■ BRIEF ■
Determine the number of lines of the records below that include "then". Respond with the number and no other text.

Data records
(* ===== verification/SessionPool.v ===== *)
(** * Tables of session objects

    A server that keeps a session for each client shares the session objects between
    the goroutines that use them: a table refers to them by key, and a goroutine may
    hold one that has left the table. This file is the part of such a server that
    does not depend on what a session is for: the table, the heap of objects, what
    was counted as created and as closed, and the invariant. [I] is what never
    changes of a session and [key_of] the key it is stored under. *)
From S2P Require Import Prelude.
Open Scope Z_scope.

Module pool.

Section pool.
Context {I : Type} (key_of : I → bytes).

Record session := { s_id : I; s_last : Z; s_closed : bool }.

(** [created] and [counted] are the sessions the metrics counted as created and as
    closed. *)
Record Pool := {
  table : gmap bytes nat;
  heap : gmap nat session;
  next : nat;
  created : list nat;
  counted : list nat
}.

Definition empty_pool : Pool := {| table := ∅; heap := ∅; next := 0; created := []; counted := [] |}.

(** ** Operations *)

Definition set_session (p : Pool) (sid : nat) (s : session) : Pool := {|
  table := table p; heap := <[sid := s]> (heap p); next := next p; created := created p;
  counted := counted p |}.

Definition set_table (p : Pool) (m : gmap bytes nat) : Pool := {|
  table := m; heap := heap p; next := next p; created := created p; counted := counted p |}.

Definition touch (p : Pool) (sid : nat) (now : Z) : Pool :=
  match heap p !! sid with
  | Some s => set_session p sid {| s_id := s_id s; s_last := now; s_closed := s_closed s |}
  | None => p
  end.

Definition store (p : Pool) (i : I) (now : Z) : Pool := {|
  table := <[key_of i := next p]> (table p);
  heap := <[next p := {| s_id := i; s_last := now; s_closed := false |}]> (heap p);
  next := S (next p); created := created p ++ [next p]; counted := counted p |}.

Definition shut (s : session) : session := {| s_id := s_id s; s_last := s_last s; s_closed := true |}.

(** Closing happens once; whether it is counted depends on who comes first. *)
Definition close (p : Pool) (sid : nat) (metric : bool) : Pool :=
  match heap p !! sid with
  | Some s =>
      if s_closed s then p
      else let p' := set_session p sid (shut s) in
           {| table := table p'; heap := heap p'; next := next p'; created := created p';
              counted := if metric then counted p' ++ [sid] else counted p' |}
  | None => p
  end.

(** Is this the session the table holds under its key? *)
Definition is_current (p : Pool) (sid : nat) : bool :=
  match heap p !! sid with
  | Some s => bool_decide (table p !! key_of (s_id s) = Some sid)
  | None => false
  end.

Definition unlink (p : Pool) (sid : nat) : Pool :=
  match heap p !! sid with
  | Some s => set_table p (delete (key_of (s_id s)) (table p))
  | None => p
  end.

(** ** The invariant *)

Record pool_ok (p : Pool) : Prop := {
  pok_table : ∀ k sid, table p !! k = Some sid →
    ∃ s, heap p !! sid = Some s ∧ key_of (s_id s) = k ∧ s_closed s = false;
  pok_heap : ∀ sid s, heap p !! sid = Some s → (sid < next p)%nat;
  pok_created : created p = seq 0 (next p);
  pok_counted : NoDup (counted p);
  pok_counted_heap : ∀ sid, sid ∈ counted p → ∃ s, heap p !! sid = Some s ∧ s_closed s = true
}.

(** A session that is not in the table; one that is moreover still open. *)
Definition detached (p : Pool) (sid : nat) : Prop := ∀ k, table p !! k ≠ Some sid.
Definition adrift (p : Pool) (sid : nat) : Prop :=
  ∃ s, heap p !! sid = Some s ∧ s_closed s = false ∧ detached p sid.

(** How a pool changes under those who hold its sessions. *)
Record pool_grows (p p' : Pool) : Prop := {
  pg_heap : ∀ sid s, heap p !! sid = Some s → ∃ s', heap p' !! sid = Some s' ∧ s_id s' = s_id s;
  pg_table : ∀ k sid, table p' !! k = Some sid → table p !! k = Some sid ∨ heap p !! sid = None
}.

Lemma pool_grows_refl p : pool_grows p p.
Proof. constructor; [|by left]. intros sid s Hs. by exists s. Qed.

Lemma pool_grows_trans p1 p2 p3 : pool_grows p1 p2 → pool_grows p2 p3 → pool_grows p1 p3.
Proof.
  intros [H1 T1] [H2 T2]. constructor.
  - intros sid s Hs. destruct (H1 sid s Hs) as (s2 & Hs2 & E2), (H2 sid s2 Hs2) as (s3 & Hs3 & E3).
    exists s3. split; [done|congruence].
  - intros k sid Hk. destruct (T2 k sid Hk) as [?|E]; [auto|]. right.
    destruct (heap p1 !! sid) as [s|] eqn:Es; [|done]. destruct (H1 sid s Es) as (? & ? & _). congruence.
Qed.

Lemma detached_grows p p' sid :
  pool_grows p p' → is_Some (heap p !! sid) → detached p sid → detached p' sid.
Proof.
  intros [_ T] Hs Hd k Hk. destruct (T k sid Hk) as [?|E]; [by eapply Hd|]. rewrite E in Hs. by destruct Hs.
Qed.

Lemma empty_pool_ok : pool_ok empty_pool.
Proof.
  constructor; cbn [table heap next created counted empty_pool]; try done.
  - constructor.
  - by intros sid ?%elem_of_nil.
Qed.

(** Replacing a session: only a detached one may become closed. *)
Lemma set_session_ok p sid s s' :
  pool_ok p → heap p !! sid = Some s → s_id s' = s_id s →
  (s_closed s' = s_closed s ∨ s_closed s' = true ∧ detached p sid) →
  pool_ok (set_session p sid s') ∧ pool_grows p (set_session p sid s').
Proof.
  intros [Ht Hh Hc Hn Hch] Hs Hid Hcl. split; constructor; cbn [table heap next created counted set_session];
    try done.
  - intros k sid' Hk. destruct (Ht k sid' Hk) as (s0 & H0 & Hk0 & Hc0).
    destruct (decide (sid' = sid)) as [->|].
    + exists s'. rewrite lookup_insert_eq. simplify_eq. split_and!; [done|congruence|].
      destruct Hcl as [->|[_ Hd]]; [done|]. by destruct (Hd _ Hk).
    + exists s0. by rewrite lookup_insert_ne.
  - intros sid' s0 [[<- <-]|[_ ?]]%lookup_insert_Some; eauto.
  - intros sid' Hin. destruct (Hch sid' Hin) as (s0 & H0 & Hc0). destruct (decide (sid' = sid)) as [->|].
    + exists s'. rewrite lookup_insert_eq. split; [done|]. destruct Hcl as [->|[? _]]; [congruence|done].
    + exists s0. by rewrite lookup_insert_ne.
  - intros sid' s0 H0. destruct (decide (sid' = sid)) as [->|].
    + exists s'. rewrite lookup_insert_eq. simplify_eq. done.
    + exists s0. by rewrite lookup_insert_ne.
  - by left.
Qed.

Lemma touch_ok p sid now : pool_ok p → pool_ok (touch p sid now) ∧ pool_grows p (touch p sid now).
Proof.
  intros Hok. unfold touch. destruct (heap p !! sid) as [s|] eqn:E; [|by split; [|apply pool_grows_refl]].
  apply set_session_ok with s; try done. by left.
Qed.

Lemma set_table_ok p m : pool_ok p → m ⊆ table p → pool_ok (set_table p m) ∧ pool_grows p (set_table p m).
Proof.
  intros [] Hm. split; constructor; try done; cbn.
  - intros k sid Hk. by eapply pok_table0, lookup_weaken.
  - intros sid s Hs. by exists s.
  - intros k sid Hk. left. by eapply lookup_weaken.
Qed.

Lemma unlink_subseteq p sid : table (unlink p sid) ⊆ table p.
Proof. unfold unlink. destruct (heap p !! sid); [apply delete_subseteq|done]. Qed.

Lemma unlink_ok p sid : pool_ok p → pool_ok (unlink p sid) ∧ pool_grows p (unlink p sid).
Proof.
  intros Hok. unfold unlink. destruct (heap p !! sid) as [s|]; [|by split; [|apply pool_grows_refl]].
  apply set_table_ok; [done|apply delete_subseteq].
Qed.

Lemma unlink_detached p sid : pool_ok p → is_Some (heap p !! sid) → detached (unlink p sid) sid.
Proof.
  intros Hok [s Hs] k. unfold unlink. rewrite Hs. cbn. intros [Hne Hk]%lookup_delete_Some.
  destruct (pok_table _ Hok k sid Hk) as (s' & ? & <- & _). congruence.
Qed.

Lemma not_current_detached p sid s :
  pool_ok p → heap p !! sid = Some s → is_current p sid = false → detached p sid.
Proof.
  intros Hok Hs. unfold is_current. rewrite Hs. intros Hc%bool_decide_eq_false_1 k Hk.
  destruct (pok_table _ Hok k sid Hk) as (s' & ? & <- & _). congruence.
Qed.

Lemma close_ok p sid metric :
  pool_ok p → detached p sid → pool_ok (close p sid metric) ∧ pool_grows p (close p sid metric).
Proof.
  intros Hok Hd. unfold close. destruct (heap p !! sid) as [s|] eqn:Es; [|by split; [|apply pool_grows_refl]].
  destruct (s_closed s) eqn:Ec; [by split; [|apply pool_grows_refl]|]. cbn zeta.
  destruct (set_session_ok p sid s (shut s) Hok Es) as [Hok' Hg]; [done|by right|].
  assert (sid ∉ counted p) as Hnot.
  { intros Hin. destruct (pok_counted_heap _ Hok sid Hin) as (s0 & ? & ?). congruence. }
  destruct Hok', Hg. split; constructor; cbn [table heap next created counted set_session] in *; try done.
  - destruct metric; [|done]. apply NoDup_app. split_and!; [done| |apply NoDup_singleton].
    by intros x Hx ->%list_elem_of_singleton.
  - intros sid' Hin. destruct metric; [|by apply pok_counted_heap0].
    apply elem_of_app in Hin as [?| ->%list_elem_of_singleton]; [by apply pok_counted_heap0|].
    exists (shut s). by rewrite lookup_insert_eq.
Qed.

Lemma store_ok p i now :
  pool_ok p → table p !! key_of i = None → pool_ok (store p i now) ∧ pool_grows p (store p i now).
Proof.
  intros [Ht Hh Hc Hn Hch] Hk.
  assert (heap p !! next p = None) as Hfresh.
  { destruct (heap p !! next p) as [s0|] eqn:E; [|done]. apply Hh in E. lia. }
  assert (∀ s sid s0, heap p !! sid = Some s0 → <[next p := s]> (heap p) !! sid = Some s0) as Hold.
  { intros s sid s0 H0. rewrite lookup_insert_ne; [done|congruence]. }
  split; constructor; cbn [table heap next created counted store]; try done.
  - intros k sid [[<- <-]|[_ H]]%lookup_insert_Some.
    + eexists. by rewrite lookup_insert_eq.
    + destruct (Ht k sid H) as (s0 & ? & ? & ?). exists s0. auto.
  - intros sid s0 [[<- _]|[_ ?%Hh]]%lookup_insert_Some; lia.
  - rewrite Hc. symmetry. apply (seq_S (next p) 0).
  - intros sid Hin. destruct (Hch sid Hin) as (s0 & ? & ?). exists s0. auto.
  - intros sid s0 H0. exists s0. auto.
  - intros k sid [[<- <-]|[_ H]]%lookup_insert_Some; [by right | by left].
Qed.

(** ** Sessions adrift *)

Lemma adrift_touch p sid now sid' : adrift (touch p sid now) sid' → adrift p sid'.
Proof.
  unfold touch. destruct (heap p !! sid) as [s|] eqn:E; [|done]. intros (s' & Hs' & Hc & Hd). cbn in *.
  apply lookup_insert_Some in Hs' as [[<- <-]|[_ Hs']]; [by exists s | by exists s'].
Qed.

Lemma adrift_close p sid metric sid' : adrift (close p sid metric) sid' → adrift p sid' ∧ sid' ≠ sid.
Proof.
  unfold close. destruct (heap p !! sid) as [s|] eqn:E.
  - destruct (s_closed s) eqn:Ec.
    + intros Ha. split; [done|]. intros ->. destruct Ha as (? & ? & ? & _). congruence.
    + intros (s' & Hs' & Hc & Hd). cbn in *. apply lookup_insert_Some in Hs' as [[<- <-]|[? Hs']]; [done|].
      split; [by exists s'|done].
  - intros Ha. split; [done|]. intros ->. destruct Ha as (? & ? & _). congruence.
Qed.

Lemma adrift_unlink p sid sid' : pool_ok p → is_current p sid = true →
  adrift (unlink p sid) sid' → adrift p sid' ∨ sid' = sid.
Proof.
  intros Hok Hcur. unfold unlink, is_current in *. destruct (heap p !! sid) as [s|] eqn:Es; [|done].
  apply bool_decide_eq_true_1 in Hcur. intros (s' & Hs' & Hc & Hd). cbn in *.
  destruct (decide (sid' = sid)) as [|Hne]; [by right|left]. exists s'. split_and!; [done..|]. intros k Hk.
  destruct (decide (k = key_of (s_id s))) as [->|]; [congruence|]. apply (Hd k). cbn.
  by rewrite lookup_delete_ne.
Qed.

Lemma adrift_store p i now sid : pool_ok p → table p !! key_of i = None →
  adrift (store p i now) sid → adrift p sid.
Proof.
  intros Hok Hk (s' & Hs' & Hc & Hd). cbn in *. apply lookup_insert_Some in Hs' as [[<- _]|[? Hs']].
  - destruct (Hd (key_of i)). cbn. apply lookup_insert_eq.
  - exists s'. split_and!; [done..|]. intros k Hk'. apply (Hd k). cbn. rewrite lookup_insert_ne; [done|].
    intros <-. congruence.
Qed.

(** ** The gauge *)

Lemma gauge_ok p : pool_ok p → (length (counted p) + size (table p) ≤ length (created p))%nat.
Proof.
  intros [Ht Hh Hc Hn Hch]. rewrite Hc, length_seq. set (l := (map_to_list (table p)).*2).
  assert (length l = size (table p)) as <- by (unfold l; by rewrite length_fmap, length_map_to_list).
  assert (∀ sid, sid ∈ l → ∃ k, table p !! k = Some sid) as Htab.
  { intros sid ([k sid'] & -> & Hin%elem_of_map_to_list)%list_elem_of_fmap. by exists k. }
  rewrite <- length_app, <- (length_seq (next p) 0). apply submseteq_length, NoDup_submseteq.
  - apply NoDup_app. split_and!; [done| |].
    + intros sid (s & Hs & Hcl)%Hch (k & Hk)%Htab. destruct (Ht k sid Hk) as (s' & ? & _ & ?). congruence.
    + apply NoDup_fmap_2_strong; [|apply NoDup_map_to_list].
      intros [k1 sid1] [k2 sid2] H1%elem_of_map_to_list H2%elem_of_map_to_list E. cbn in E. subst sid2.
      destruct (Ht _ _ H1) as (s1 & ? & <- & _), (Ht _ _ H2) as (s2 & ? & <- & _). congruence.
  - intros sid [(s & Hs%Hh & _)%Hch|(k & Hk)%Htab]%elem_of_app.
    + apply elem_of_seq. lia.
    + destruct (Ht k sid Hk) as (s & Hs%Hh & _). apply elem_of_seq. lia.
Qed.

End pool.

Arguments session : clear implicits.
Arguments Pool : clear implicits.

End pool.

■ RESPONSE ■
2